Caution should be considered here not to overly romanticize or mythologize every aspect of this, as it was a difficult time socially for these musicians. This lifestyle, highlighted to cult “code status,” led to habitually late hours and drug abuse. Despite this, every generation of musicians since, even rock and rollers, recognize the important contributions the beboppers made to American music. Charlie Parker, Dizzy Gillespie, and Thelonious Monk have become icons of everything artistically productive, ingenious, and revered. If we look at the music, aesthetics, and social-political ideas, we see the centrality of the conscious posturing, creations, and aspirations that defined what this generation of young musicians were writing as their bebop codes.

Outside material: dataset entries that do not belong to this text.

(* ===== verification/DfsFdProps.v ===== *)
(** * The virtual file system: descriptors

    Allocation, lookup and release of descriptors keep the invariant; the lowest
    free descriptor is taken. *)
From Stdlib Require Import Ascii String.
From S2P Require Import Prelude KStdio DfsPath DfsPathProps Dfs DfsFs DfsFile DfsInv DfsLaws.

(** ** The lowest free slot *)
Lemma slot_loop_some l : forall i j, slot_loop l i = Some j ->
  i <= j < i + Z.of_nat (length l) /\ l !! Z.to_nat (j - i) = Some None /\ forall k, (k < Z.to_nat (j - i))%nat -> exists x, l !! k = Some (Some x).
Proof.
  induction l as [|[x|] l IH]; intros i j; cbn [slot_loop length]; [done| |].
  - intros (H1 & H2 & H3)%IH. split; [lia|]. replace (Z.to_nat (j - i)) with (S (Z.to_nat (j - (i + 1)))) by lia. split; [done|].
    intros [|k] Hk; [by exists x|]. apply H3. lia.
  - intros [= ->]. rewrite Z.sub_diag. split; [lia|]. split; [done|]. intros k Hk. cbn in Hk. lia.
Qed.
Lemma slot_loop_none l : forall i, slot_loop l i = None -> forall k, (k < length l)%nat -> exists x, l !! k = Some (Some x).
Proof.
  induction l as [|[x|] l IH]; intros i; cbn [slot_loop length]; [lia| |done]. intros H [|k] Hk; [by exists x|]. apply (IH _ H). lia.
Qed.
Lemma slots_size n fd : 0 <= n <= fd -> fd < DFS_FD_MAX ->
  let nr := Z.land (fd + 4) (Z.lnot 3) in fd < (if DFS_FD_MAX <? nr then DFS_FD_MAX else nr) <= DFS_FD_MAX.
Proof.
  unfold DFS_FD_MAX. intros Hn Hfd. cbn zeta. change (Z.land (fd + 4) (Z.lnot 3)) with (Z.land (fd + 4) (Z.lnot (Z.ones 2))).
  rewrite <- Z.ldiff_land, Z.ldiff_ones_r, Z.shiftl_mul_pow2, Z.shiftr_div_pow2 by lia. change (2 ^ 2) with 4.
  destruct (Z.ltb_spec 16 ((fd + 4) / 4 * 4)); [lia|]. pose proof (Z.div_mod (fd + 4) 4). pose proof (Z.mod_pos_bound (fd + 4) 4). lia.
Qed.

Section fd_props.
Context {D W : Type} {FP : FileParams D}.
Implicit Types s : dfs D W.

Lemma lookup_maxfd s i o : fds s !! i = Some o -> Z.of_nat i < maxfd s.
Proof. intros H%lookup_lt_Some. unfold maxfd. lia. Qed.
(** What an allocation of a slot changes: the table grows, a memory block is taken. *)
Definition grown s s' : Prop := exists n m, s' = with_mem m (with_fds (fds s ++ replicate n None) s) /\ (m = mem s \/ m = tl (mem s)).
Lemma grown_refl s : grown s s.
Proof. exists O, (mem s). split; [|by left]. cbn. rewrite app_nil_r. by destruct s. Qed.
Lemma grown_env s s' : grown s s' -> same_env s s'.
Proof. by intros (n & m & -> & _). Qed.
Lemma grown_ok X Y s s' : ok X Y s -> grown s s' -> maxfd s' <= DFS_FD_MAX -> ok X Y s'.
Proof.
  intros Hok (n & m & -> & Hm) Hx. destruct Hok. split; try done; cbn in *.
  - unfold maxfd in Hx. cbn in Hx. rewrite length_app, length_replicate in Hx. unfold DFS_FD_MAX in Hx. apply core_expand; [done|]. lia.
  - destruct Hm as [-> | ->]; [done|]. by destruct ok_mem.
Qed.
Lemma fd_slot_expand_spec X Y fd s : ok X Y s -> 0 <= fd ->
  wp (fd_slot_expand fd) (fun r s' => grown s s' /\ maxfd s' <= DFS_FD_MAX /\
    (r = -1 /\ s' = s /\ DFS_FD_MAX <= fd \/ r = fd /\ fd < maxfd s' /\ forall i, (length (fds s) <= i)%nat -> Z.of_nat i < maxfd s' -> fds s' !! i = Some None)) s.
Proof.
  intros Hok Hfd. pose proof (c_maxfd _ _ _ _ _ _ (ok_core _ _ _ Hok)) as Hmax.
  assert (Hm : maxfd s <= DFS_FD_MAX) by (unfold maxfd, DFS_FD_MAX; lia).
  apply wp_bind, wp_gets. destruct (Z.ltb_spec fd (maxfd s)).
  { apply wp_ret. split; [apply grown_refl|]. split; [done|]. right. split; [done|]. split; [done|]. intros i Hi Hi'. unfold maxfd in Hi'. lia. }
  destruct (Z.leb_spec DFS_FD_MAX fd); [apply wp_ret; split; [apply grown_refl|]; split; [done|]; left; done|].
  assert (Hn : 0 <= maxfd s <= fd) by (unfold maxfd in *; lia). pose proof (slots_size (maxfd s) fd Hn ltac:(done)) as Hnr. cbn zeta in Hnr |- *.
  set (nr := if DFS_FD_MAX <? Z.land (fd + 4) (Z.lnot 3) then _ else _) in *.
  apply wp_bind, (malloc_ok X Y); [done|]. cbn [negb]. apply wp_bind, wp_modify, wp_ret.
  assert (Hmax' : maxfd (with_fds (fds s ++ replicate (Z.to_nat (nr - maxfd s)) None) (with_mem (tl (mem s)) s)) = nr).
  { unfold maxfd in *. cbn [fds with_fds]. rewrite length_app, length_replicate. lia. }
  change (fds (with_mem (tl (mem s)) s)) with (fds s). split; [|rewrite Hmax'; split; [lia|]; right; split; [done|]; split; [lia|]].
  - exists (Z.to_nat (nr - maxfd s)), (tl (mem s)). split; [done|by right].
  - intros i Hi Hi'. cbn. rewrite lookup_app_r by done. apply lookup_replicate_2. unfold maxfd in *. lia.
Qed.
(** The slot taken is the lowest free one from [startfd] on. *)
Lemma fd_slot_alloc_spec X Y startfd s : ok X Y s -> 0 <= startfd < DFS_FD_MAX ->
  wp (fd_slot_alloc startfd) (fun r s' => grown s s' /\ maxfd s' <= DFS_FD_MAX /\
    (forall j, startfd <= j -> (r = -1 -> j < DFS_FD_MAX) -> (r <> -1 -> j < r) -> exists l, fds s !! Z.to_nat j = Some (Some l)) /\
    (r = -1 \/ startfd <= r < maxfd s' /\ fds s' !! Z.to_nat r = Some None)) s.
Proof.
  intros Hok Hst. pose proof (c_maxfd _ _ _ _ _ _ (ok_core _ _ _ Hok)) as Hmax. apply wp_bind, wp_gets.
  destruct (slot_loop (drop (Z.to_nat startfd) (fds s)) startfd) as [r|] eqn:E.
  - apply slot_loop_some in E as (H1 & H2 & H3). rewrite length_drop in H1. apply wp_ret. split; [apply grown_refl|]. split; [unfold maxfd, DFS_FD_MAX; lia|]. split.
    + intros j Hj _ Hr. specialize (H3 (Z.to_nat (j - startfd))). destruct H3 as [l Hl]; [lia|]. exists l. rewrite lookup_drop in Hl. rewrite <- Hl. f_equal. lia.
    + right. rewrite lookup_drop in H2. split; [unfold maxfd; lia|]. rewrite <- H2. f_equal. lia.
  - pose proof (slot_loop_none _ _ E) as H. rewrite length_drop in H.
    assert (Hfull : forall j, startfd <= j < maxfd s -> exists l, fds s !! Z.to_nat j = Some (Some l)).
    { intros j Hj. unfold maxfd in Hj. destruct (H (Z.to_nat (j - startfd))) as [l Hl]; [lia|]. exists l. rewrite lookup_drop in Hl. rewrite <- Hl. f_equal. lia. }
    apply wp_bind, wp_gets. set (idx := if maxfd s <? startfd then startfd else maxfd s).
    assert (Hidx : idx = Z.max startfd (maxfd s)) by (unfold idx; destruct (Z.ltb_spec (maxfd s) startfd); lia).
    apply wp_bind. eapply wp_mono; [apply (fd_slot_expand_spec X Y); [done|unfold maxfd in *; lia]|].
    intros r s' (G1 & G2 & [(-> & -> & G3)|(-> & G3 & G4)]).
    + apply wp_ret. split; [done|]. split; [done|]. split; [|by left]. intros j Hj1 Hj2 _. apply Hfull. specialize (Hj2 eq_refl). lia.
    + destruct (Z.ltb_spec idx 0); [unfold maxfd in *; lia|]. apply wp_ret. split; [done|]. split; [done|]. split.
      * intros j Hj1 _ Hj2. apply Hfull. unfold maxfd in *. destruct (decide (maxfd s < startfd)); unfold maxfd in *; lia.
      * right. split; [lia|]. apply G4; unfold maxfd in *; lia.
Qed.

(** The file at a place of the table, none behind its end. *)
Definition slot_at s (i : nat) : option loc := default None (fds s !! i).
Lemma grown_slot s s' i : grown s s' -> slot_at s' i = slot_at s i.
Proof.
  intros (n & m & -> & _). unfold slot_at. cbn. destruct (decide (i < length (fds s))%nat) as [H|H]; [by rewrite lookup_app_l|].
  rewrite lookup_app_r, (lookup_ge_None_2 (fds s)) by lia. destruct (replicate n None !! (i - length (fds s))%nat) as [o|] eqn:E; [|done].
  by apply lookup_replicate in E as [-> _].
Qed.
Lemma slot_at_set (t : list (option loc)) r o i : (r < length t)%nat -> default None (<[r := o]> t !! i) = if decide (i = r) then o else default None (t !! i).
Proof. intros H. destruct decide as [->|Hn]; [by rewrite list_lookup_insert_eq|by rewrite list_lookup_insert_ne]. Qed.

(** ** Lookup *)
Lemma fd_get_spec X Y fd s : ok X Y s ->
  wp (fd_get fd) (fun o s' => s' = s /\ match o with
    | Some l => 0 <= fd /\ fds s !! Z.to_nat fd = Some (Some l) /\ is_Some (files s !! l)
    | None => fd < 0 \/ maxfd s <= fd \/ fds s !! Z.to_nat fd = Some None end) s.
Proof.
  intros Hok. apply wp_bind, wp_gets. destruct (Z.ltb_spec fd 0); [by (apply wp_ret; auto)|]. destruct (Z.leb_spec (maxfd s) fd); [by (apply wp_ret; auto)|]. cbn [orb].
  apply wp_bind, wp_gets. unfold slot. destruct (lookup_lt_is_Some_2 (fds s) (Z.to_nat fd)) as [o Ho]; [unfold maxfd in *; lia|]. rewrite Ho. cbn [default].
  destruct o as [l|]; [|apply wp_ret; auto]. destruct (ok_core _ _ _ Hok) as [Hslot Hfile]. destruct (Hslot l (scount_in _ _ _ Ho)) as [f Hf].
  apply wp_bind, (wp_get_file l f); [done|]. destruct (Hfile l f Hf) as (-> & _). rewrite Z.eqb_refl. apply wp_ret. split; [done|]. split; [done|]. split; [done|]. by eexists.
Qed.

(** ** A new file *)
Lemma fd_new_spec s : ok ∅ ∅ s ->
  wp fd_new (fun r s' => same_env s s' /\ (r = -1 /\ ok ∅ ∅ s' /\ (forall i, slot_at s' i = slot_at s i) /\ (forall j, DFS_STDIO_OFFSET <= j < DFS_FD_MAX -> exists l, fds s !! Z.to_nat j = Some (Some l)) \/
    DFS_STDIO_OFFSET <= r < DFS_FD_MAX /\ (forall j, DFS_STDIO_OFFSET <= j < r -> exists l, fds s !! Z.to_nat j = Some (Some l)) /\
    slot_at s (Z.to_nat r) = None /\ exists l, (forall i, slot_at s' i = if decide (i = Z.to_nat r) then Some l else slot_at s i) /\ fds s' !! Z.to_nat r = Some (Some l) /\ ok {[l]} ∅ s' /\ exists f, files s' !! l = Some f /\ f_ref f = 1)) s.
Proof.
  intros Hok. apply wp_bind. eapply wp_mono; [apply (fd_slot_alloc_spec ∅ ∅); [done|unfold DFS_STDIO_OFFSET, DFS_FD_MAX; lia]|].
  intros r s' (G1 & G2 & G3 & Hr). pose proof (grown_ok _ _ _ _ Hok G1 G2) as Hok'. assert (G4 := fun i => grown_slot s s' i G1). apply grown_env in G1.
  destruct Hr as [-> |[Hr Hs]]; [apply wp_ret; split; [done|]; left; split; [done|]; split; [done|]; split; [done|]; intros j Hj; apply G3; lia|]. destruct (Z.ltb_spec r 0); [unfold DFS_STDIO_OFFSET in *; lia|].
  apply wp_bind, (malloc_ok ∅ ∅); [done|]. cbn [negb].
  set (s1 := with_mem (tl (mem s')) s'). set (f := {| f_magic := DFS_FD_MAGIC; f_ref := 1; f_vnode := None; f_attr := zero_fattr |}).
  apply wp_bind, wp_new_file, wp_bind, wp_modify, wp_ret.
  split; [done|]. right. split; [lia|]. split; [intros j Hj; apply G3; lia|]. split; [rewrite <- G4; unfold slot_at; by rewrite Hs|].
  exists (brk s1). cbn. destruct Hok'. pose proof (core_new_file _ _ _ _ _ _ (Z.to_nat r) f ok_core Hs eq_refl eq_refl eq_refl) as Hc. apply lookup_lt_Some in Hs as Hlt.
  split; [intros i; unfold slot_at at 1; cbn; rewrite slot_at_set by done; destruct decide; [done|apply G4]|].
  split; [by rewrite list_lookup_insert_eq|]. split; [|exists f; by rewrite lookup_insert_eq].
  split; try done; cbn.
  - by rewrite union_empty_r_L in Hc.
  - intros l g v x. destruct (decide (brk s' = l)) as [<-|Hn]; [rewrite lookup_insert_eq; by intros [= <-]|]. rewrite lookup_insert_ne by done. intros Hg Hn' Hv Hx. by apply (ok_good l g v x).
  - by destruct ok_mem.
Qed.
End fd_props.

Sarah Vaughan, Dizzy Gillespie, Charlie Parker, Oscar Pettiford, Kenny Clarke, Thelonious Monk, J. J. Johnson, Art Blakey, Billy Eckstine, Charlie Christian, Budd Powell, and Mary Lou Williams were all great young musicians who discovered and then set the codes for the greatest musicians movement in our history to date. Mary Lou Williams stated it this way: “If we are to make progress in modern music . . . we must be willing and able to open our minds to new ideas and developments.” As bebop drummer Kenny Clarke said, “The idea was to wake up, look around you, here’s something to do, an integral part of your cultural aspect.”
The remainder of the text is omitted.